Der amerikanische McDonald’s-Konkurrent ist für sein rothaariges Maskottchen und seine viereckigen Hamburger bekannt.

Stellen Sie sich vor, Sie sitzen mit einer Meute hungriger Kinder im Auto, und der Nachwuchs beginnt plötzlich laut nach Futter zu schreien. Eine Situation, die schon jetzt eine Vielzahl von Erziehungsberechtigten immer wieder in finanzielle Not bringt könnte, in Zukunft allerdings einen noch weit schlimmeren Effekt auf die Geldbörse haben könnte. Der CEO der US-Restaurantkette Wendy’s, Kirk Tanner, sprach Mitte Februar über die neuen Pläne des Unternehmen, die Kunden genau in solchen Situationen künftig teuer kommen könnten. Ab 2025 sollen nämlich KI-unterstütze Anzeigetafeln in den Wendy’s-Standorten installiert werden, die je nach aktuellem Angebot und entsprechender Nachfrage die Preise der Sandwiches anzeigen.

Wenige Tage und ein furioses mediales Echo später sah sich der CEO gezwungen, den Sachverhalt klarzustellen: Die dynamischen Preise seien nur dafür vorgesehen, den Kunden Verbilligungen schneller bieten zu können. Wenn man die Entwicklungen mit Dynamic-Pricing-Strategien bei anderen Firmen betrachtet, muss man Tanners Versprechen allerdings mit einem misstrauischen Blick betrachten.

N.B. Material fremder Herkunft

(** X16.  [save_notes] never raises and never changes the text of the
    editor.  When it answers [True], the notes have a file, that file holds
    exactly the text of the editor, the flag of the unsaved changes is down
    and the title is the name of the file; when it answers [False], the
    flag and the title are as before.  No file other than the file of the
    notes is touched. *)
Theorem save_notes_outcome (u : asked) (d : desk) :
  exists saved d',
    save_notes u d = (Ret saved, d')
    /\ notes_text d' = notes_text d
    /\ (forall q, (forall p, notes_file d' = Some p -> q <> path_str p) ->
                  fs (core d') !! q = fs (core d) !! q)
    /\ if saved
       then exists p, notes_file d' = Some p
                      /\ fs (core d') !! path_str p = Some (notes_text d)
                      /\ notes_changed d' = false
                      /\ notes_file_label d' = name p
       else notes_changed d' = notes_changed d
            /\ notes_file_label d' = notes_file_label d.
Proof.
  destruct (save_notes_spec u d) as (d' & E & Htext & Hfile & _ & _ & _ & _ & _ & _ & Hcase).
  cbv zeta in *. eexists _, d'. split; [exact E|]. split; [exact Htext|].
  destruct (match notes_file d with Some p => Some p | None => save_name u end)
    as [p|] eqn:Htarget.
  - destruct Hcase as [Hother Hcase]. split.
    { intros q Hq. apply Hother, Hq, Hfile. }
    destruct (write_fails (next_io d) (notes_text d)); cbn [negb].
    + tauto.
    + exists p. tauto.
  - subst d'. split; [done|]. done.
Qed.

(** X17.  [new_notes] and [open_notes] do not lose unsaved notes behind the
    back of the user: when the notes have unsaved changes, then after the
    handler either the text and its flag are still there, or the user
    answered No to the question, or the text is, in full, in the file of the
    notes (the file they had, or else the one chosen in the dialog).  When
    the user cancels the question, nothing at all changes. *)
Theorem unsaved_notes_are_kept (u : asked) (c : dprog unit) (d : desk) :
  c = new_notes u \/ c = open_notes u ->
  notes_changed d = true ->
  let d' := dexec c d in
  (answer u = None -> d' = d)
  /\ ((notes_text d' = notes_text d /\ notes_changed d' = true)
      \/ answer u = Some false
      \/ exists p,
           (notes_file d = Some p
            \/ (notes_file d = None /\ save_name u = Some p))
           /\ fs (core d') !! path_str p = Some (notes_text d)).
Proof.
  intros Hc Hchanged d'.
  destruct (confirm_spec u d) as (b & d1 & E & Hb). rewrite Hchanged in Hb.
  assert (d' = d1 \/
          (b = true /\ fs (core d') = fs (core d1))) as Hd'.
  { subst d'. unfold dexec. destruct Hc as [-> | ->].
    - destruct (new_notes_spec u d) as (b' & d1' & E' & ->).
      rewrite E in E'. injection E' as <- <-.
      destruct b; [right|left]; done.
    - destruct (open_notes_spec u d) as (b' & d1' & E' & ->).
      rewrite E in E'. injection E' as <- <-.
      destruct b; [|by left]. destruct (open_name u) as [p|]; [|by left].
      destruct (open_body_spec p d1) as (d2 & -> & Hfs & _). by right. }
  destruct (answer u) as [[|]|] eqn:Hanswer.
  - split; [done|].
    destruct (save_notes_spec u d)
      as (d1' & E' & Htext & Hfile & _ & _ & _ & _ & _ & _ & Hcase).
    cbv zeta in *. rewrite Hb in E'. injection E' as Hsaved <-.
    destruct (notes_file d) as [p|] eqn:Hnf; [|destruct (save_name u) as [p|]].
    + destruct Hcase as [_ Hcase].
      destruct (write_fails (next_io d) (notes_text d)); cbn [negb] in Hsaved.
      * left. destruct Hd' as [-> | [? _]]; [|congruence].
        split; [done|]. destruct Hcase as (-> & _). done.
      * right; right. exists p. split; [by left|].
        destruct Hd' as [-> | [_ ->]]; tauto.
    + destruct Hcase as [_ Hcase].
      destruct (write_fails (next_io d) (notes_text d)); cbn [negb] in Hsaved.
      * left. destruct Hd' as [-> | [? _]]; [|congruence].
        split; [done|]. destruct Hcase as (-> & _). done.
      * right; right. exists p. split; [by right|].
        destruct Hd' as [-> | [_ ->]]; tauto.
    + left. destruct Hd' as [-> | [? _]]; [|congruence].
      subst d1. done.
  - split; [done|]. right; by left.
  - destruct Hb as [-> ->]. destruct Hd' as [-> | [? _]]; [|done].
    split; [done|]. by left.
Qed.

Uber, Lyft, amerikanische Sportligen und Ticketplattformen und auch österreichische Skigebiete nutzen bereits seit Jahren Dynamic-Pricing-Strategien zur Preisgestaltung – und bringen dabei den Konsumenten in den seltensten Fällen echte Kostensenkungen. Ein kleiner Überblick über die immer beliebter werdende Strategie:

Uber

In einem seiner Bücher behauptet der kanadische Journalist und Autor Malcolm Gladwell, es würde etwa 10.000 Stunden brauchen, um eine Tätigkeit zu meistern. Beim Blick auf die Preisstrategien Ubers erkennt man, dass man diese Stunden schon absolviert hat. Die Firma, die sonst eher als preisgünstige Alternative zu klassischen Taxis bekannt ist, schaffte es wie wenige andere Dienste, äußere Faktoren heranzuziehen, um ihre Tarife zu erhöhen. Nicht nur eine gestiegene Fahrgastanzahl lässt bei Uber die Preise anschwellen, auch Faktoren wie Wetter, Verkehr und sogar Umweltkatastrophen lassen die Preise in die Höhe steigen.

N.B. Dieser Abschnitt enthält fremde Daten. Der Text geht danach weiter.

Lemma DurationString_magnitude (d : time.Duration) :
  int64.in_range d -> d <> 0 ->
  time.DurationString d =
    if d <? 0 then String "-" (magnitudeText (Z.abs d)) else magnitudeText (Z.abs d).
Proof.
  unfold int64.in_range, int64.min, int64.max. intros Hr Hz.
  unfold time.DurationString.
  assert (Hu : (if d <? 0 then uint64.wrap (- uint64.wrap d) else uint64.wrap d) = Z.abs d).
  { unfold uint64.wrap. destruct (d <? 0) eqn:Hn.
    - apply Z.ltb_lt in Hn.
      replace (d mod 2 ^ 64) with (d + 2 ^ 64)
        by (apply Z.mod_unique with (q := -1); lia).
      symmetry. apply Z.mod_unique with (q := -1); lia.
    - apply Z.ltb_ge in Hn. rewrite Z.mod_small; lia. }
  rewrite Hu. set (u := Z.abs d). assert (Hpos : 0 < u) by (unfold u; lia).
  unfold magnitudeText, component.
  destruct (u <? time.Second) eqn:Hs.
  - assert (Hz' : (u =? 0) = false) by (apply Z.eqb_neq; lia). rewrite Hz'.
    destruct (u <? time.Microsecond).
    + rewrite (fmtFrac_spec "ns" u 0) by lia. cbn [fst snd].
      change (10 ^ Z.of_nat 0) with 1. by rewrite Z.div_1_r.
    + destruct (u <? time.Millisecond).
      * rewrite append_nil_r. by rewrite (fmtFrac_spec _ u 3) by lia.
      * by rewrite (fmtFrac_spec "ms" u 6) by lia.
  - rewrite (fmtFrac_spec "s" u 9) by lia. change (10 ^ Z.of_nat 9) with (10 ^ 9).
    cbn [fst snd]. destruct (0 <? u / 10 ^ 9 / 60); [|reflexivity].
    destruct (0 <? u / 10 ^ 9 / 60 / 60); reflexivity.
Qed.

Lemma unitLength_before_digit (rest : string) :
  rest = "" \/ startsWithDigit rest -> time.unitLength rest = 0%nat.
Proof.
  intros [->|H]; [reflexivity|]. destruct rest as [|c rest]; [done|].
  simpl in *. by rewrite H, orb_true_r.
Qed.

Lemma unitOf_s (rest : string) :
  rest = "" \/ startsWithDigit rest -> unitOf "s" rest time.Second.
Proof.
  intros H. repeat split; [|simpl; lia]. rewrite append_cons, append_nil_l.
  cbn [time.unitLength]. change (Ascii.eqb "s" "." || time.isDigit "s") with false.
  cbv iota. by rewrite unitLength_before_digit.
Qed.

Während ein historischer Blizzard den Nordosten der USA 2016 in ein Schneechaos stürzte, erklärte sich Uber bereit, seinen programmierten Preisanstieg auf „nur“ 350 Prozent für normale Fahrten und 280 Prozent für Uber Black zu begrenzen. Der Kanadier Matt Lindsay wachte am Neujahrstag desselben Jahres auf und musste feststellen, dass er aufgrund seiner Alkoholisierung bei den Feierlichkeiten einen Preis von über tausend Dollar für seine Taxifahrt bezahlt hatte. Der normale Fahrpreis wurde an diesem Abend dynamisch um das Zehnfache erhöht. Erst nach einem medialen Aufschrei wurden ihm immerhin 50 Prozent des Preises gutgeschrieben.

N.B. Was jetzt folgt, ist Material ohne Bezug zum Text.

(** * A shallow embedding of [deque.h]: Block, CircularBuffer and Deque

    The C++ source keeps a double-ended sequence of [int] in fixed-capacity
    blocks owned by a growable ring of [unique_ptr] slots.  Every quantity of
    type [size_t] is modelled as a [Z] in the range [0, 2^64) with the
    wrap-around of unsigned arithmetic written out; arrays are lists indexed
    by such a [Z]; a [unique_ptr] slot is an [option]; and an access that the
    C++ abstract machine leaves undefined (an index outside an array, a
    dereference of an empty [unique_ptr], a remainder by zero) ends the
    computation with the corresponding [fault]. *)

From Stdlib Require Import ZArith List Lia Bool.
Import ListNotations.
Local Open Scope Z_scope.

(** ** Outcomes of a call *)

Inductive fault : Type :=
| OutOfBounds   (* array subscript outside the array *)
| NullDeref     (* operator-> or operator[] on an empty unique_ptr *)
| DivByZero.    (* remainder by a zero divisor *)

Inductive res (A : Type) : Type :=
| Ok : A -> res A
| UB : fault -> res A.
Arguments Ok {A} _.
Arguments UB {A} _.

Definition bind {A B : Type} (m : res A) (k : A -> res B) : res B :=
  match m with
  | Ok a => k a
  | UB f => UB f
  end.

Notation "x <- m ;; k" := (bind m (fun x => k))
  (at level 61, m at next level, right associativity).
Notation "' pat <- m ;; k" := (bind m (fun x => match x with pat => k end))
  (at level 61, pat pattern, m at next level, right associativity).

(** ** [size_t] arithmetic and arrays *)

Definition size_max : Z := 2 ^ 64.

Definition wrap (z : Z) : Z := z mod size_max.

Fixpoint upd {A : Type} (l : list A) (n : nat) (x : A) : list A :=
  match l, n with
  | [], _ => []
  | _ :: t, O => x :: t
  | h :: t, S n' => h :: upd t n' x
  end.

Definition in_bounds {A : Type} (l : list A) (i : Z) : bool :=
  (0 <=? i) && (i <? Z.of_nat (length l)).

(** [a[i]] as an rvalue. *)
Definition aget {A : Type} (l : list A) (i : Z) : res A :=
  if in_bounds l i then
    match nth_error l (Z.to_nat i) with
    | Some x => Ok x
    | None => UB OutOfBounds
    end
  else UB OutOfBounds.

(** [a[i] = x]. *)
Definition aset {A : Type} (l : list A) (i : Z) (x : A) : res (list A) :=
  if in_bounds l i then Ok (upd l (Z.to_nat i) x) else UB OutOfBounds.

(** ** namespace deque_settings *)

Module deque_settings.
(** [512 / sizeof(int)] with the usual four-byte [int]. *)
Definition kBlockSize : Z := 512 / 4.
Definition kBufferInitMaxSize : Z := Z.shiftl 1 4.
End deque_settings.

(** ** template<size_t BlockSize> struct Block

    [Init], the copy constructor and the two move operations of [Block] are
    member functions of a class template that nothing calls: they are never
    instantiated and have no counterpart here.  A block is copied by
    [operator=(const Block &)] only. *)

Module Block.

Record t : Type := mk {
  data_ : list Z;
  size_ : Z;
  head_ : Z;
  tail_ : Z
}.

Section Ops.
Variable BlockSize : Z.

(** [std::make_unique<DataBlock>()]: a value-initialised block, every
    cell and every field zero. *)
Definition make : t :=
  {| data_ := repeat 0 (Z.to_nat BlockSize); size_ := 0; head_ := 0; tail_ := 0 |}.

(** The loop [for (i = head_; i <= tail_; ++i) data_[i] = filler] of the
    sized constructor.  [cells] counts the array cells from index [i] on:
    when none is left and the loop condition still holds, the store is
    outside the array. *)
Fixpoint fill (cells : nat) (i tail filler : Z) (data : list Z) : res (list Z) :=
  if i <=? tail then
    match cells with
    | O => UB OutOfBounds
    | S c =>
        data' <- aset data i filler ;;
        fill c (wrap (i + 1)) tail filler data'
    end
  else Ok data.

(** [Block(size_t size, int filler)].  The cells the loop does not write
    are left as they are by the constructor; they are shown as 0. *)
Definition make_filled (size filler : Z) : res t :=
  let size' := size in
  let head' := 0 in
  let tail' := wrap (size' - 1) in
  let data0 := repeat 0 (Z.to_nat BlockSize) in
  data' <- fill (length data0) head' tail' filler data0 ;;
  Ok {| data_ := data'; size_ := size'; head_ := head'; tail_ := tail' |}.

(** [Block &operator=(const Block &other)]: the three fields and a
    [memcpy] of the whole array. *)
Definition assign (this other : t) : t :=
  {| data_ := data_ other; size_ := size_ other;
     head_ := head_ other; tail_ := tail_ other |}.

Definition PushFront (value : Z) (b : t) : res t :=
  if (head_ b =? tail_ b) && (head_ b =? 0) then
    let h := wrap (BlockSize - 1) in
    data' <- aset (data_ b) h value ;;
    Ok {| data_ := data'; size_ := wrap (size_ b + 1); head_ := h; tail_ := h |}
  else
    let h := wrap (head_ b - 1) in
    data' <- aset (data_ b) h value ;;
    Ok {| data_ := data'; size_ := wrap (size_ b + 1); head_ := h; tail_ := tail_ b |}.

Rumänische Taxifahrer protestieren vor dem Parlament in Bukarest gegen die Ride-Sharing-App.

Ticketmaster

„Everybody’s out on the run tonight. But there’s no place left to hide“ – diese Zeilen Bruce Springsteens aus seinem Welthit „Born to Run“ beschreiben die Verfügbarkeit von Tickets bei seiner 2023er-Konzertreihe treffend. In einer Zusammenarbeit mit Ticketmaster, vielleicht schon bekannt aus Negativschlagzeilen bezüglich der Welttournee Taylor Swifts, passten sich die Ticketpreise für Springsteens Konzerte an die Nachfrage an. Die besten Plätze im Haus waren zu Stoßzeiten nur noch für über 5.000 Dollar zu haben. Eine Tatsache, die den Fans des „Boss“, der sich seit Jahrzehnten für die Interessen der amerikanischen Arbeiterklasse einsetzt, sehr bitter aufstieß.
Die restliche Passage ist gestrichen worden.